▶ **WORK ITEM**
The lines below that include "self" are to be found and copied.
------------------------------------
(* ===== verification/Batch.v ===== *)
(** * Batches of write operations

    [Operation], [ValueOp], [MaybeDynamicValue] and [AssertValue] with the
    [BatchBuilder] that assembles them (write/mod.rs, write/batch.rs,
    write/assert.rs), and the assignment of free document ids
    ([RandomAvailableId]). *)

From stdpp Require Import base gmap sorting strings numbers list.
From S2P Require Import Prelude Codec Keys Roaring.
Open Scope Z_scope.

(** ** Operations *)

(** [MaybeDynamicValue]: a trait object is its [serialize_with_id]. *)
Inductive MaybeDynamicValue :=
  | ValueStatic (value : list Z)
  | ValueDynamic (serialize_with_id : AssignedIds → result (list Z)).

Definition value_resolve (v : MaybeDynamicValue) (ids : AssignedIds) : result (list Z) :=
  match v with
  | ValueStatic value => Ok value
  | ValueDynamic serialize_with_id => serialize_with_id ids
  end.

(** [SerializeWithId for DynamicDocumentId], [From<MaybeDynamicId>] *)
Definition dynamic_document_id (idx : nat) (ids : AssignedIds) : result (list Z) :=
  id ← get_document_id ids idx; Ok (to_be_bytes 4 id).
Definition value_of_id (id : MaybeDynamicId) : MaybeDynamicValue :=
  match id with
  | Static id => ValueStatic (to_be_bytes 4 id)
  | Dynamic idx => ValueDynamic (dynamic_document_id idx)
  end.

Inductive AssertValue :=
  | AssertU32 (v : Z)
  | AssertU64 (v : Z)
  | AssertHash (v : Z)
  | AssertSome
  | AssertNone.

Inductive ValueOp :=
  | Set_ (value : MaybeDynamicValue)
  | AtomicAdd (by_ : Z)
  | AddAndGet (by_ : Z)
  | Clear.

Inductive Operation :=
  | OpAccountId (account_id : Z)
  | OpCollection (collection : Z)
  | OpDocumentId (document_id : Z)
  | OpChangeId (change_id : Z)
  | OpAssertValue (class : ValueClass MaybeDynamicId) (assert_value : AssertValue)
  | OpValue (class : ValueClass MaybeDynamicId) (op : ValueOp)
  | OpIndex (field : Z) (key : list Z) (set : bool)
  | OpBitmap (class : BitmapClass MaybeDynamicId) (set : bool)
  | OpLog (set : MaybeDynamicValue).

(** [AssertValue::matches] and [is_none]; [xxh3_64] is the hash of the
    [xxhash] library. *)
Section assert_value.
Context (xxh3_64 : list Z → Z).

Definition assert_matches (a : AssertValue) (bytes : list Z) : bool :=
  match a with
  | AssertU32 v => bool_decide (length bytes = U32_LEN) && bool_decide (from_be_bytes bytes = v)
  | AssertU64 v => bool_decide (length bytes = U64_LEN) && bool_decide (from_be_bytes bytes = v)
  | AssertHash v => bool_decide (xxh3_64 bytes = v)
  | AssertNone => false
  | AssertSome => true
  end.

Definition assert_is_none (a : AssertValue) : bool :=
  match a with AssertNone => true | _ => false end.

(** What an [AssertValue] operation requires of a stored value. *)
Definition assert_holds (a : AssertValue) (value : option (list Z)) : bool :=
  match value with
  | Some bytes => assert_matches a bytes
  | None => assert_is_none a
  end.

(** [HashedValue<T>]: a value with the hash of its bytes; asserting the value
    that was read asserts its hash. *)
Definition hashed_assert (bytes : list Z) : AssertValue := AssertHash (xxh3_64 bytes).
End assert_value.

(** ** The builder *)

Record Batch := { ops : list Operation }.
Record BatchBuilder := { b_ops : list Operation }.

Definition builder_new : BatchBuilder := {| b_ops := [] |}.
Definition b_push (op : Operation) (b : BatchBuilder) : BatchBuilder :=
  {| b_ops := b_ops b ++ [op] |}.

Definition with_change_id (change_id : Z) : BatchBuilder → BatchBuilder :=
  b_push (OpChangeId change_id).
Definition with_account_id (account_id : Z) : BatchBuilder → BatchBuilder :=
  b_push (OpAccountId account_id).
Definition with_collection (collection : Z) : BatchBuilder → BatchBuilder :=
  b_push (OpCollection collection).
Definition create_document (b : BatchBuilder) : BatchBuilder :=
  b_push (OpBitmap DocumentIds true) (b_push (OpDocumentId U32_MAX) b).
Definition create_document_with_id (document_id : Z) (b : BatchBuilder) : BatchBuilder :=
  b_push (OpBitmap DocumentIds true) (b_push (OpDocumentId document_id) b).
Definition update_document (document_id : Z) : BatchBuilder → BatchBuilder :=
  b_push (OpDocumentId document_id).
Definition delete_document (document_id : Z) (b : BatchBuilder) : BatchBuilder :=
  b_push (OpBitmap DocumentIds false) (b_push (OpDocumentId document_id) b).
Definition assert_value (class : ValueClass MaybeDynamicId) (value : AssertValue)
  : BatchBuilder → BatchBuilder := b_push (OpAssertValue class value).

Definition F_VALUE : Z := Z.shiftl 1 0.
Definition F_INDEX : Z := Z.shiftl 1 1.
Definition F_BITMAP : Z := Z.shiftl 1 2.
Definition F_CLEAR : Z := Z.shiftl 1 3.
Definition has_flag (self flag : Z) : bool := bool_decide (Z.land self flag = flag).

(** The types that implement [Serialize] and [ToBitmaps].  [word_tokens] is
    the set of words the tokenizer finds in a text and [xxh3_64],
    [farm_hash64] are the hashes of [BitmapHash::new].  The bitmaps of [f64]
    and [()] are [unreachable!()]: [None]. *)
Inductive BatchValue :=
  | BvU32 (v : Z)
  | BvU64 (v : Z)
  | BvF64 (bits : Z)
  | BvStr (v : list Z)
  | BvUnit.

Definition bv_serialize (v : BatchValue) : list Z :=
  match v with
  | BvU32 v => to_be_bytes 4 v
  | BvU64 v => to_be_bytes 8 v
  | BvF64 bits => to_be_bytes 8 bits
  | BvStr v => v
  | BvUnit => []
  end.

Section to_bitmaps.
Context (word_tokens : list Z → list (list Z)) (xxh3_64 farm_hash64 : list Z → Z).

Definition to_bitmaps (v : BatchValue) (field : Z) (set : bool) : option (list Operation) :=
  match v with
  | BvU32 n => Some [OpBitmap (Tag field (TagId (Static n))) set]
  | BvU64 n => Some [OpBitmap (Tag field (TagId (Static (wrap 32 n)))) set]
  | BvStr s =>
      Some ((λ token, OpBitmap (Text field (bitmap_hash_new xxh3_64 farm_hash64 token)) set)
            <$> word_tokens s)
  | BvF64 _ | BvUnit => None
  end.

(** [BatchBuilder::value] *)
Definition value (field : Z) (v : BatchValue) (options : Z) (b : BatchBuilder)
  : option BatchBuilder :=
  let is_set := negb (has_flag options F_CLEAR) in
  bms ← (if has_flag options F_BITMAP then to_bitmaps v field is_set else Some []);
  let bytes := bv_serialize v in
  let idx := if has_flag options F_INDEX then [OpIndex field bytes is_set] else [] in
  let val :=
    if has_flag options F_VALUE then
      [OpValue (Property field) (if is_set then Set_ (ValueStatic bytes) else Clear)]
    else [] in
  Some {| b_ops := b_ops b ++ bms ++ idx ++ val |}.
End to_bitmaps.

Definition tag (field : Z) (v : TagValue MaybeDynamicId) (options : Z)
  : BatchBuilder → BatchBuilder :=
  b_push (OpBitmap (Tag field v) (negb (has_flag options F_CLEAR))).
Definition add (class : ValueClass MaybeDynamicId) (v : Z) : BatchBuilder → BatchBuilder :=
  b_push (OpValue class (AtomicAdd v)).
Definition add_and_get (class : ValueClass MaybeDynamicId) (v : Z) : BatchBuilder → BatchBuilder :=
  b_push (OpValue class (AddAndGet v)).
Definition set (class : ValueClass MaybeDynamicId) (v : MaybeDynamicValue)
  : BatchBuilder → BatchBuilder := b_push (OpValue class (Set_ v)).
Definition clear (class : ValueClass MaybeDynamicId) : BatchBuilder → BatchBuilder :=
  b_push (OpValue class Clear).
Definition log (v : MaybeDynamicValue) : BatchBuilder → BatchBuilder := b_push (OpLog v).
Definition build (b : BatchBuilder) : Batch := {| ops := b_ops b |}.
Definition build_batch (b : BatchBuilder) : Batch * BatchBuilder :=
  ({| ops := b_ops b |}, {| b_ops := [] |}).

Definition account_of (op : Operation) : option Z :=
  match op with OpAccountId account_id => Some account_id | _ => None end.
Definition last_account_id (b : BatchBuilder) : option Z := head (omap account_of (reverse (b_ops b))).
Definition first_account_id (b : Batch) : option Z := head (omap account_of (ops b)).

Definition is_empty (b : BatchBuilder) : bool :=
  bool_decide (b_ops b = []) ||
  negb (existsb (λ op, match op with
          | OpAccountId _ | OpCollection _ | OpDocumentId _ | OpAssertValue _ _ => false
          | _ => true end) (b_ops b)).

(** [Batch::is_atomic] *)
Definition is_atomic (b : Batch) : bool :=
  negb (existsb (λ op, match op with
          | OpAssertValue _ _ | OpValue _ (AddAndGet _) => true
          | _ => false end) (ops b)).

(** [Operation::acl] *)
Definition op_acl (grant_account_id : Z) (set : option (list Z)) : Operation :=
  OpValue (Acl grant_account_id)
    (match set with Some v => Set_ (ValueStatic v) | None => Clear end).

(** ** Free document ids *)

(** [RandomAvailableId for RoaringBitmap]: the ids in the gaps between the
    ids in use, topped up to a hundred candidates past the last one;
    [gen_range] is the random generator's [gen_range(0..n)]. *)
Fixpoint available_gaps (last_id : Z) (ids : list Z) : list Z * Z :=
  match ids with
  | [] => ([], last_id)
  | id :: ids =>
      let '(available_ids, last) := available_gaps (wrap 32 (id + 1)) ids in
      (zrange last_id id ++ available_ids, last)
  end.

Fixpoint available_tail (n : nat) (last_id : Z) : list Z :=
  match n with
  | O => []
  | S n => last_id :: available_tail n (wrap 32 (last_id + 1))
  end.

Section random_available_id.
Context {B : Type} `{RoaringBitmap B}.

Definition available_ids (self : B) : list Z :=
  let '(available_ids, last_id) := available_gaps 0 (rb_iter self) in
  available_ids ++ available_tail (100 - length available_ids) last_id.

Definition random_available_id (gen_range : nat → nat) (self : B) : Z :=
  default 0 (available_ids self !! gen_range (length (available_ids self))).
End random_available_id.

Lemma available_tail_elem n last x :
  0 ≤ last → last + Z.of_nat n < 2 ^ 32 →
  x ∈ available_tail n last ↔ last ≤ x < last + Z.of_nat n.
Proof.
  revert last. induction n as [|n IH]; intros last Hl Hn; cbn [available_tail].
  - rewrite elem_of_nil. lia.
  - unfold wrap. rewrite Z.mod_small by lia. rewrite elem_of_cons, IH by lia. lia.
Qed.

Lemma available_tail_length n last : length (available_tail n last) = n.
Proof. revert last. induction n; intros; cbn; [done|]. by f_equal. Qed.

(** The gaps are the ids from [last_id] on that are not in use. *)
Lemma available_gaps_spec b last ids :
  StronglySorted Z.lt ids → 0 ≤ last ≤ b → b ≤ 2 ^ 32 - 101 →
  (∀ i, i ∈ ids → last ≤ i < b) →
  let '(av, last') := available_gaps last ids in
  last ≤ last' ≤ b ∧ (∀ i, i ∈ ids → i < last') ∧
  (∀ x, x ∈ av ↔ last ≤ x < last' ∧ x ∉ ids).
Proof.
  intros Hs. revert last. induction Hs as [|id ids Hs IH Hlt]; intros last Hl Hb Hin;
    cbn [available_gaps].
  - split; [lia|]. split; [by intros i ?%elem_of_nil|]. intros x. rewrite elem_of_nil. lia.
  - rewrite list.Forall_forall in Hlt. pose proof (Hin id ltac:(by left)) as Hid.
    unfold wrap. rewrite Z.mod_small by lia. specialize (IH (id + 1)).
    destruct (available_gaps (id + 1) ids) as [av last'].
    destruct IH as (H1 & H2 & H3); [lia|lia| |].
    { intros i Hi. specialize (Hlt i Hi). specialize (Hin i ltac:(by right)). lia. }
    split; [lia|]. split.
    { intros i [->|Hi]%elem_of_cons; [lia|by apply H2]. }
    intros x. unfold zrange. rewrite elem_of_app, elem_of_seqZ, H3, elem_of_cons. split.
    + intros [Hx|[Hx Hn]].
      * split; [lia|]. intros [->|Hx']; [lia|]. specialize (Hlt x Hx'). lia.
      * split; [lia|]. intros [->|Hx']; [lia|done].
    + intros [Hx Hn]. destruct (decide (x < id)); [left; lia|right].
      split; [|tauto]. assert (x ≠ id) by tauto. lia.
Qed.

Section available_ids.
Context {B : Type} `{RoaringBitmapLaws B}.

Lemma available_ids_fresh (bm : B) b x :
  0 ≤ b ≤ 2 ^ 32 - 101 → (∀ i, i ∈ rb_elems bm → 0 ≤ i < b) →
  x ∈ available_ids bm → (x ∉ rb_elems bm) ∧ 0 ≤ x < b + 100.
Proof.
  intros Hb Hbm. unfold available_ids. pose proof (available_gaps_spec b 0 (rb_iter bm)) as Hg.
  destruct (available_gaps 0 (rb_iter bm)) as [av last].
  destruct Hg as (H1 & H2 & H3); [apply rb_iter_sorted|lia|lia| |].
  { intros i Hi. apply Hbm. by apply rb_iter_elems. }
  rewrite elem_of_app, H3, <-rb_iter_elems. intros [[Hx Hn]|Hx].
  - split; [done|]. lia.
  - apply available_tail_elem in Hx; [|lia|lia]. split; [|lia].
    intros Hx'%H2. lia.
Qed.

Lemma available_ids_length (b : B) : (100 ≤ length (available_ids b))%nat.
Proof.
  unfold available_ids. destruct (available_gaps 0 (rb_iter b)) as [av last].
  rewrite length_app, available_tail_length. lia.
Qed.

Lemma random_available_id_elem (gen_range : nat → nat) (bm : B) :
  (∀ n, (0 < n)%nat → (gen_range n < n)%nat) →
  random_available_id gen_range bm ∈ available_ids bm.
Proof.
  intros Hg. pose proof (available_ids_length bm) as Hl. unfold random_available_id.
  destruct (lookup_lt_is_Some_2 (available_ids bm) (gen_range (length (available_ids bm))))
    as [x Hx]; [apply Hg; lia|].
  rewrite Hx. cbn [default]. by eapply list_elem_of_lookup_2.
Qed.

(** C22: a document id assigned at random is one that is not in use and is not
    the sentinel [u32::MAX], whichever candidate the generator picks, as long
    as the ids in use stay a hundred below the end of the range; a hundred
    candidates are always offered. *)
Theorem random_available_id_fresh (gen_range : nat → nat) (bm : B) b :
  (∀ n, (0 < n)%nat → (gen_range n < n)%nat) →
  0 ≤ b ≤ 2 ^ 32 - 101 → (∀ i, i ∈ rb_elems bm → 0 ≤ i < b) →
  (random_available_id gen_range bm ∉ rb_elems bm) ∧
  0 ≤ random_available_id gen_range bm < b + 100 ∧
  (100 ≤ length (available_ids bm))%nat.
Proof.
  intros Hg Hb Hbm.
  destruct (available_ids_fresh bm b (random_available_id gen_range bm) Hb Hbm) as [H1 H2];
    [by apply random_available_id_elem|].
  split_and!; [done|lia..|apply available_ids_length].
Qed.
End available_ids.

Lemma random_available_id_fresh_witness :
  random_available_id (λ n, Nat.pred n) ({[0; 2; 7]} : gset Z) ∉ ({[0; 2; 7]} : gset Z).
Proof.
  refine (proj1 (random_available_id_fresh (B:=gset Z) (λ n, Nat.pred n) {[0; 2; 7]} 8 _ _ _));
    [lia|lia|].
  intros i. cbn. rewrite !elem_of_union, !elem_of_singleton. lia.
Defined.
------------------------------------
▶ **WRITTEN SOLUTION**
Definition has_flag (self flag : Z) : bool := bool_decide (Z.land self flag = flag).
Definition available_ids (self : B) : list Z :=
  let '(available_ids, last_id) := available_gaps 0 (rb_iter self) in
Definition random_available_id (gen_range : nat → nat) (self : B) : Z :=
  default 0 (available_ids self !! gen_range (length (available_ids self))).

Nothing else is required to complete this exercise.